Après Kenji Misumi, Kazuo Mori, Tokuzō Tanaka, Kimiyoshi Yasuda
ainsi que Kazuo Ikehiro, c'est au tour du réalisateur Akira Inoue,
mort l'année dernière à l'âge de quatre-vingt quinze ans de se
saisir du personnage de Zatoïchi pour en faire sien. Ce sera
d'ailleurs pour lui l'unique occasion de pénétrer dans l'univers de
ce personnage de l'ère Edo couvrant une période s'étalant entre le
dix-septième siècle et le dix-neuvième. Dans cette nouvelle
aventure, Zatoïchi remet les pieds dans un petit village de campagne
qu'il n'a pas revu depuis dix ans. Sa tête étant toujours mise à
prix, il est attaqué par deux hommes sur lesquels il parvient à
garder le dessus. L'un meurt tandis que l'autre prend la fuite après
avoir fait les poches de son ''regretté'' compagnon. Une fois arrivé
au village, Zatoïchi apprend que son ancien chef, Maître
Hikonoichi, est mort voilà deux semaines. Assassiné par un homme
dont on ignore encore l'identité, sa fille prénommée Sayo est
désormais enfermée dans une maison close du nom de Chojiro
dont le propriétaire est l'intendant Tatsugoro. Un personnage
vaniteux qui traite les femmes du village en esclaves sexuelles et
vole les hommes quand il ne les tue pas purement et simplement.
Zatoïchi
connaît bien Sayo à laquelle il chantait une berceuse lorsqu'elle
n'était qu'une toute jeune enfant. Après avoir fait un bon repas et
avoir bu du saké, Zatoïchi se met en route vers la maison close où
il a l'intention de revoir Sayo afin de la faire libérer. La
revanche
débute par un magnifique plan plongé dans la brume et perpétue
l'esprit même de la saga. Shintarō Katsu continue à interpréter
ce personnage d'homme valeureux dont l'instinct n'a jamais été
aussi proche d'un sixième sens que dans ce dixième long-métrage. Akira Inoue et le scénariste Minoru Inuzuka nous concoctent à
leur tour un savant mélange entre humour, combats au sabre et drame.

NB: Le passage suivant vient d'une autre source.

Lemma steps_one sched p (s : server) ev p' s' :
  step D (sched O).2 (sched O).1 p s = (ev, p', s') -> steps D sched 1 p s = (ev, p', s').
Proof. intros H. cbn [steps]. rewrite H. now rewrite app_nil_r. Qed.

Lemma undisturbed_shift n sched : undisturbed sched -> undisturbed (shift n sched).
Proof. intros H i. unfold shift. rewrite Nat.add_succ_r. apply H. Qed.

Lemma undisturbed_le sched n : undisturbed sched -> (sched O).1 <= (sched n).1.
Proof. intros H. induction n as [|n IH]; [lia|]. destruct (H n). lia. Qed.

Lemma held_later now now' s k l : now <= now' -> held now s k l -> held now' s k l.
Proof. intros Hle H t Ht. apply H. lia. Qed.

Lemma held_same now (s : server) k l l' : held now s k l -> held now s k l' -> l = l'.
Proof.
  intros H1 H2. specialize (H1 now (Z.le_refl _)). rewrite (H2 now (Z.le_refl _)) in H1.
  destruct l, l'; congruence.
Qed.

Lemma absent_later (s : server) k t t' : t <= t' -> lookup_at s t k = None -> lookup_at s t' k = None.
Proof.
  intros Ht H. destruct (lookup_at s t' k) as [v|] eqn:E; [|done].
  now rewrite (passive_law s k t t' v Ht E) in H.
Qed.

Lemma shelved_later name now now' s : now <= now' -> shelved name now s -> shelved name now' s.
Proof.
  intros Hle [Hq Hl Hn]. split.
  - intros q Hin. destruct (Hq q Hin) as [l H]. eauto using held_later.
  - intros run. destruct (Hl run) as (l & H & Hf). eauto using held_later.
  - intros k Hk. destruct (lookup_at s now' k) as [v|] eqn:E; [|now left].
    pose proof (passive_law s k now now' v Hle E) as Hv. destruct (Hn k Hk) as [|[w Hw]]; [congruence|].
    right. exists w. congruence.
Qed.

(** Away from a key nothing changed. *)
Definition others (now : Z) (key : string) (s s' : server) : Prop :=
  forall t k, now <= t -> k <> key -> lookup_at s' t k = lookup_at s t k.

Lemma others_held now key s s' k l : others now key s s' -> k <> key -> held now s k l -> held now s' k l.
Proof. intros Ho Hk H t Ht. rewrite Ho by done. now apply H. Qed.

(** ** The commands, on lists that stay *)

Lemma peek_held q l now (s : server) :
  held now s q l ->
  exists s', peekQueueTail q now s = (Ok (option_map (mkPeeked q) (last l)), s') /\ unchanged now s s'.
Proof.
  intros H. pose proof (peekQueueTail_spec q now s) as Hp. destruct (peekQueueTail q now s) as [r s'].
  destruct Hp as [Hs ->]. exists s'. rewrite (H now) by lia. split; [|done]. now destruct l.
Qed.

Lemma pop_held k l now (s : server) :
  held now s k l ->
  exists s', popStrategyKey k now s = (Ok (last l), s') /\
             held now s' k (but_last l) /\ others now k s s'.
Proof.
  intros H. unfold popStrategyKey. pose proof (listPopBack_spec now k s) as Hp.
  destruct (listPopBack k now s) as [r s']. exists s'. rewrite (H now) in Hp by lia.
  destruct l as [|x l]; destruct Hp as [-> Hp].
  - split; [done|]. split; [intros t Ht; rewrite Hp by done; now apply H|intros t k' Ht _; now apply Hp].
  - split; [done|]. case_bool_decide as Hb.
    + rewrite Hb. split; [intros t Ht; rewrite Hp by done; now case_decide|].
      intros t k' Ht Hk. rewrite Hp by done. now case_decide.
    + split; [|intros t k' Ht Hk; rewrite Hp by done; now case_decide].
      intros t Ht. rewrite Hp by done. rewrite decide_True by done. rewrite !H by lia.
      now destruct (but_last (x :: l)).
Qed.

Lemma remove_held q d l now (s : server) :
  held now s q l ->
  exists s', removeRun q d now s = (Ok tt, s') /\
             held now s' q (base.filter (fun x => x <> d) l) /\ others now q s s'.
Proof.
  intros H. pose proof (removeRun_spec q d now s) as Hp.
  destruct (removeRun q d now s) as [r s']. exists s'. rewrite (H now) in Hp by lia.
  destruct l as [|x l]; destruct Hp as [-> Hp].
  - split; [done|]. split; [intros t Ht; rewrite Hp by done; now apply H|intros t k' Ht _; now apply Hp].
  - split; [done|]. set (rest := base.filter (fun y => y <> d) (x :: l)) in *. case_bool_decide as Hb.
    + rewrite Hb. split; [intros t Ht; rewrite Hp by done; now case_decide|].
      intros t k' Ht Hk. rewrite Hp by done. now case_decide.
    + split; [|intros t k' Ht Hk; rewrite Hp by done; now case_decide].
      intros t Ht. rewrite Hp by done. rewrite decide_True by done. rewrite !H by lia.
      now destruct rest.
Qed.


Lemma take_named name k now (s : server) :
  shelved name now s -> name k ->
  exists taken s', takeStrategyPayload k now s = (Ok taken, s') /\
    lookup_at s' now k = None /\ others now k s s'.
Proof.
  intros Hsh Hk. unfold takeStrategyPayload. pose proof (getDelete_spec now k s) as H.
  destruct (getDelete k now s) as [r s'].
  destruct (names_strings _ _ _ Hsh k Hk) as [E|[v E]]; rewrite E in H; destruct H as [-> H].
  - exists None, s'. split; [done|]. split; [now rewrite H|intros t k' Ht _; now apply H].
  - exists (Some v), s'. split; [done|]. split; [rewrite H by lia; now case_decide|].
    intros t k' Ht Hne. rewrite H by done. now case_decide.
Qed.

(** Changing one list, or consuming one payload, keeps the shelves. *)
Lemma shelved_list name now now' (s s' : server) key l' :
  keyed name -> shelved name now s -> others now key s s' -> now <= now' ->
  ~ name key -> held now s' key l' -> Forall name l' ->
  shelved name now' s'.
Proof.
  intros Hd Hsh Ho Hle Hkey Hl' Hf. apply (shelved_later _ now); [done|]. destruct Hsh as [Hq Hl Hn]. split.
  - intros q Hin. destruct (base.decide (q = key)) as [->|Hne]; [eauto|].
    destruct (Hq q Hin) as [l H]. eauto using others_held.
  - intros run. destruct (base.decide (d_list D run = key)) as [E|Hne]; [rewrite E; eauto|].
    destruct (Hl run) as (l & H & Hfl). exists l. eauto using others_held.
  - intros k Hk. rewrite Ho; [now apply Hn|lia|]. now intros ->.
Qed.

Lemma shelved_payload name now now' (s s' : server) key :
  keyed name -> shelved name now s -> others now key s s' -> now <= now' ->
  name key -> lookup_at s' now key = None ->
  shelved name now' s'.
Proof.
  intros Hd Hsh Ho Hle Hkey Hnone. apply (shelved_later _ now); [done|]. destruct Hsh as [Hq Hl Hn]. split.
  - intros q Hin. destruct (Hq q Hin) as [l H]. exists l. apply (others_held now key s); [done| |done].
    intros ->. now apply (name_not_queue _ Hd key).
  - intros run. destruct (Hl run) as (l & H & Hfl). exists l. split; [|done].
    apply (others_held now key s); [done| |done]. intros E. now apply (name_not_list _ Hd key run).
  - intros k Hk. destruct (base.decide (k = key)) as [->|Hne]; [now left|]. rewrite Ho; [now apply Hn|lia|done].
Qed.


Lemma healthy_perform {T} (op : operation (server := server) T) e now s :
  healthy e -> perform op e now s = op now s.
Proof. intros (_ & _ & _ & Hn). unfold perform. now rewrite Hn. Qed.

Lemma healthy_stop e : healthy e -> stopRequested D e = false.
Proof. intros (Hs & _). unfold stopRequested. rewrite Hs. apply andb_false_r. Qed.

(** A payload a worker reports or submits is consumed for good. *)
Lemma steps_fade sched n p s evs p' s' k :
  undisturbed sched -> steps D sched n p s = (evs, p', s') -> fades (sched n).1 k s s'.
Proof.
  revert sched p s evs. induction n as [|n IH]; intros sched p s evs Hu; cbn [steps].
  - intros [= <- <- <-]. apply fades_refl.
  - destruct (step _ _ _ _ _) as [[ev p1] s1] eqn:E.
    destruct (steps D _ n p1 s1) as [[evs2 p2] s2] eqn:E2. intros [= <- <- <-].
    pose proof (step_fades _ _ _ _ _ _ _ _ k E) as H1.
    apply IH in E2; [|exact (undisturbed_shift 1 sched Hu)].
    intros t v Ht Hv. apply H1; [pose proof (undisturbed_le sched (S n) Hu); lia|]. now apply E2.
Qed.

Lemma step_consumes e now p s evs p' s' ev k :
  step D e now p s = (evs, p', s') -> ev ∈ evs -> payload_of ev = Some k -> string_at s' now k = None.
Proof.
  intros Hstep Hin Hk. revert Hstep.
  destruct p as [|[|q qs]| |pk run0|pk run0 key|pk run0|pk| |]; simpl;
    unfold top_step, claim_step, take_step, next_step, retire_step, perform;
    try (intros [= <- <- <-]; now apply not_elem_of_nil in Hin).
  all: try (repeat case_match; intros [= <- <- <-]; set_unfold; naive_solver).
  unfold takeStrategyPayload. destruct (network e) as [|[]];
    try (intros [= <- <- <-]; now apply not_elem_of_nil in Hin).
  pose proof (getDelete_spec now key s) as H. destruct (getDelete key now s) as [r s1].
  unfold string_at.
  destruct (lookup_at s now key) as [[v| |]|] eqn:Ev; destruct H as [-> H]; intros [= <- <- <-];
    try (now apply not_elem_of_nil in Hin); apply list_elem_of_singleton in Hin; subst ev.
  - assert (k = key) as -> by (destruct (d_task D run0 v); now injection Hk).
    rewrite (H now key) by lia. now case_decide.
  - injection Hk as ->. rewrite (H now k) by lia. now rewrite Ev.
Qed.

Lemma steps_consume sched n p s evs p' s' ev k :
  undisturbed sched -> steps D sched n p s = (evs, p', s') -> ev ∈ evs -> payload_of ev = Some k ->
  string_at s' (sched n).1 k = None.
Proof.
  intros Hu. revert sched p s evs Hu. induction n as [|n IH]; intros sched p s evs Hu; cbn [steps].
  - intros [= <- <- <-] Hin. now apply not_elem_of_nil in Hin.
  - destruct (step _ _ _ _ _) as [[ev1 p1] s1] eqn:E.
    destruct (steps D _ n p1 s1) as [[evs2 p2] s2] eqn:E2. intros [= <- <- <-] Hin Hk.
    pose proof (undisturbed_shift 1 sched Hu) as Hu1.
    apply elem_of_app in Hin as [Hin|Hin].
    + pose proof (step_consumes _ _ _ _ _ _ _ _ _ E Hin Hk) as Hnone.
      pose proof (steps_fade _ _ _ _ _ _ _ k Hu1 E2) as Hf.
      destruct (string_at s2 (sched (S n)).1 k) as [v|] eqn:Es; [|done].
      apply Hf in Es; [|unfold shift; simpl; lia].
      apply (string_at_earlier _ _ (sched O).1) in Es; [congruence|]. now apply undisturbed_le.
    + exact (IH _ _ _ _ Hu1 E2 Hin Hk).
Qed.

(** The name list of one run, down to its end. *)
Lemma drain_list name peeked run l :
  keyed name -> forall sched s,
  undisturbed sched -> shelved name (sched O).1 s -> held (sched O).1 s (d_list D run) l ->
  exists n evs s',
    steps D sched n (PopNext peeked run) s = (evs, Retiring peeked, s') /\
    shelved name (sched n).1 s' /\ held (sched n).1 s' (d_list D run) [] /\
    (forall k, k ∈ l -> exists e, e ∈ evs /\ payload_of e = Some k) /\
    (forall k t, (sched n).1 <= t -> ~ name k -> k <> d_list D run -> lookup_at s' t k = lookup_at s t k).
Proof.
  intros Hd. induction l as [|x l IH] using rev_ind; intros sched s Hu Hsh Hl.
  - destruct (pop_held _ _ _ _ Hl) as (s1 & Hop & Hl1 & Ho).
    exists 1%nat, [], s1. split; [apply steps_one; cbn [step]; unfold next_step;
      rewrite healthy_perform by apply Hu; now rewrite Hop|].
    pose proof (undisturbed_le sched 1 Hu) as Hle.
    split; [|split; [eauto using held_later|split]].
    + apply (shelved_list name (sched O).1 _ s s1 (d_list D run) []); eauto using held_later.
      intros Hn. now apply (name_not_list _ Hd (d_list D run) run).
    + intros k Hk. now apply not_elem_of_nil in Hk.
    + intros k t Ht _ Hk. apply Ho; [lia|done].
  - destruct (pop_held _ _ _ _ Hl) as (s1 & Hop & Hl1 & Ho). rewrite last_snoc in Hop.
    destruct (lists_held _ _ _ Hsh run) as (l0 & Hl0 & Hf).
    pose proof (held_same _ _ _ _ _ Hl0 Hl) as ->. clear Hl0.
    rewrite but_last_snoc in Hl1. apply Forall_app in Hf as [Hf Hx]. apply Forall_cons in Hx as [Hx _].
    assert (shelved name (sched 1%nat).1 s1) as Hsh1.
    { pose proof (undisturbed_le sched 1 Hu).
      apply (shelved_list name (sched O).1 _ s s1 (d_list D run) l); eauto using held_later.
      intros Hn. now apply (name_not_list _ Hd (d_list D run) run). }
    destruct (take_named name x (sched 1%nat).1 s1 Hsh1 Hx) as (taken & s2 & Htake & Hnone & Ho2).
    assert (shelved name (shift 2 sched O).1 s2) as Hsh2.
    { eapply shelved_payload; [exact Hd|exact Hsh1|exact Ho2|apply (Hu 1%nat)|exact Hx|exact Hnone]. }
    assert (held (shift 2 sched O).1 s2 (d_list D run) l) as Hl2.
    { apply (held_later (sched 1%nat).1); [apply (Hu 1%nat)|].
      eapply others_held; [exact Ho2| |eapply held_later; [|exact Hl1]; apply (Hu O)].
      intros E. now apply (name_not_list _ Hd x run). }
    destruct (IH _ _ (undisturbed_shift 2 sched Hu) Hsh2 Hl2)
      as (n & evs & s' & Hsteps & Hsh' & Hl' & Hev & Hsame).
    assert (exists ev, payload_of ev = Some x /\
              steps D sched 2 (PopNext peeked run) s = ([ev], PopNext peeked run, s2)) as (ev & Hevx & Htwo).
    { cbn [steps step]. unfold next_step, take_step. rewrite healthy_perform by apply Hu. rewrite Hop.
      cbn [step]. unfold take_step. rewrite healthy_perform by apply Hu. rewrite Htake.
      rewrite healthy_stop by apply Hu. eexists. split; [|reflexivity].
      destruct taken as [payload|]; [now destruct (d_task D run payload)|done]. }
    exists (2 + n)%nat, ([ev] ++ evs), s'.
    split; [now apply (steps_app _ _ _ _ _ _ _ _ _ _ _ Htwo)|].
    split; [exact Hsh'|]. split; [exact Hl'|]. split.
    + intros k Hk. apply elem_of_app in Hk as [Hk|Hk].
      * destruct (Hev k Hk) as (e & He & Hke). exists e. split; [|done]. apply elem_of_app. now right.
      * apply list_elem_of_singleton in Hk as ->. exists ev. split; [|done]. apply elem_of_app. left.
        now apply list_elem_of_singleton.
    + intros k t Ht Hnk Hk. rewrite Hsame by done.
      pose proof (undisturbed_le sched (2 + n) Hu). pose proof (undisturbed_le (shift 1 sched) (1 + n) (undisturbed_shift 1 sched Hu)) as H1.
      unfold shift in *. simpl in *. rewrite Ho2; [|lia|now intros ->]. apply Ho; [lia|done].
Qed.
(* ===== verification/RedisLoader.v ===== *)
(** The producer's side of the queues: [load/redisLoader.cpp]. A descriptor is
    pushed as one payload; a sweep is streamed chunk by chunk, the payloads of a
    chunk stored under their keys before the key names are pushed. *)
From Stdlib Require Import ZArith Lia.
From stdpp Require Import base gmap sets list strings.
From S2P Require Import Prelude Json StdText Redis RedisStore Base64 Queue.
Open Scope Z_scope.

(** A whitespace-only (or empty) payload. *)
Definition isBlank (rawJson : string) : bool := forallb is_space (chars rawJson).

Record KeyedPayload : Type := mkKeyed { kp_key : string; kp_rawJson : string }.

(** What the connection does with one pipelined request: every reply arrives, or
    it is cut after the server executed some of the commands. *)
Inductive request_event : Type :=
| Replied (now : Z)
| CutAfter (now : Z) (executed : nat).

Inductive outcome : Type :=
| Pushed (total : nat)
| Raised (e : exn)
| Stopped.

Section Loader.
Context {server : Type} {R : RedisServer server}.

(** One awaited request of [size] commands, [op n] its first [n] ones; with no
    event left the context has run dry. *)
Definition send (op : nat -> operation (server := server) unit) (size : nat)
    (events : list request_event) (s : server)
    : option (result unit) * list request_event * server :=
  match events with
  | [] => (None, [], s)
  | Replied now :: events => let '(r, s) := op size now s in (Some r, events, s)
  | CutAfter now executed :: events =>
      (Some (Throw RuntimeError), events, (op (Nat.min executed size) now s).2)
  end.

(** The keys and the encoded payloads of a chunk; one blank payload or empty key
    rejects it before anything is sent. *)
Fixpoint encode_chunk (chunk : list KeyedPayload) : result (list (string * string)) :=
  match chunk with
  | [] => Ok []
  | payload :: chunk =>
      if String.eqb (kp_key payload) "" || isBlank (kp_rawJson payload) then Throw InvalidArgument
      else
        keyedValues <~ encode_chunk chunk ;
        Ok ((kp_key payload, b64encode (kp_rawJson payload)) :: keyedValues)
  end.

(** The chunks are what [source.next()] returns, up to the first empty one. *)
Fixpoint pushKeyedStream (listKey : string) (chunks : list (list KeyedPayload)) (ttl : Z)
    (total : nat) (events : list request_event) (s : server) : outcome * server :=
  match chunks with
  | [] | [] :: _ => (Pushed total, s)
  | chunk :: chunks =>
      match encode_chunk chunk with
      | Throw e => (Raised e, s)
      | Ok keyedValues =>
          let keyNames := map kp_key chunk in
          match send (fun n => setMultipleWithTTL (take n keyedValues) ttl) (length keyedValues) events s with
          | (None, _, s) => (Stopped, s)
          | (Some (Throw e), _, s) => (Raised e, s)
          | (Some (Ok _), events, s) =>
              match send (fun n => listPushFrontAll listKey (take n keyNames)) (length keyNames) events s with
              | (None, _, s) => (Stopped, s)
              | (Some (Throw e), _, s) => (Raised e, s)
              | (Some (Ok _), events, s) =>
                  pushKeyedStream listKey chunks ttl (total + length chunk) events s
              end
          end
      end
  end.

(** A connection error is a [boost::system::system_error]; the only other
    exception is the rejected payload. *)
Definition stream_code (o : outcome) : Z :=
  match o with
  | Pushed _ => 0
  | Raised RuntimeError => 3
  | Raised _ => 1
  | Stopped => 3
  end.

Definition loadKeyedPayloadStream (listKey : string) (chunks : list (list KeyedPayload))
    (ttlSeconds : Z) (events : list request_event) (s : server) : Z * server :=
  let '(o, s) := pushKeyedStream listKey chunks (1000 * ttlSeconds) 0 events s in
  (stream_code o, s).

Definition loadPayload (queueKey rawJson : string) (events : list request_event) (s : server)
    : Z * server :=
  if isBlank rawJson then (1, s)
  else
    match send (fun n => match n with O => op_return tt
                         | _ => listPushFront queueKey (b64encode rawJson) end) 1 events s with
    | (Some (Ok _), _, s) => (0, s)
    | (_, _, s) => (3, s)
    end.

Dans ce récit cruel où les femmes sont contraintes d'offrir leurs
corps à de libidineux clients à défaut de quoi elles sont durement
battues à coups de planches de bois, surgit le fameux humour de
notre principal protagoniste. La franchise s'éternise et rien ne
change vraiment. Zatoïchi se montre toujours aussi friand de
boulettes de riz tandis qu'il use de son sabre avec la même
parcimonie qu'un scorpion économisant son venin. On rit donc parfois
(le repas à son arrivée au village) mais surtout, l'on craint pour
la vie de notre héros même s'il nous a habitué à se sortir de
situations théoriquement inextricables. Aveugle mais capable de
détecter la moindre présence, Zatoïchi, l'ancien samouraï déchu
use de son arme comme s'il s'agissait de l'extension directe de son
bras. Le grand méchant du film est personnifié par l'acteur Jun
Katsumura qui se fond dans le rôle d'un individu perfide et
fabulateur. Le plaisir de voir notre héros atteint de cécité s'en
prendre à des êtres veules demeure intact. Comme de le retrouver
une fois encore lors d'une partie de dés, entouré de tricheurs. Le
cadre lui-même demeure authentique. Entre les costumes, les geishas
et ces vieilles Minkas
faites
de planches de bois et de portes coulissantes, la reconstitution
conserve tout son charme et participe de la fascination que l'on
éprouve devant les mésaventures du plus célèbre masseur aveugle.
La franchise a beau en être déjà à son dixième opus, on ne s'en
lasse toujours pas. D'autant plus que le film nous offre
d'authentiques moments de bravoures...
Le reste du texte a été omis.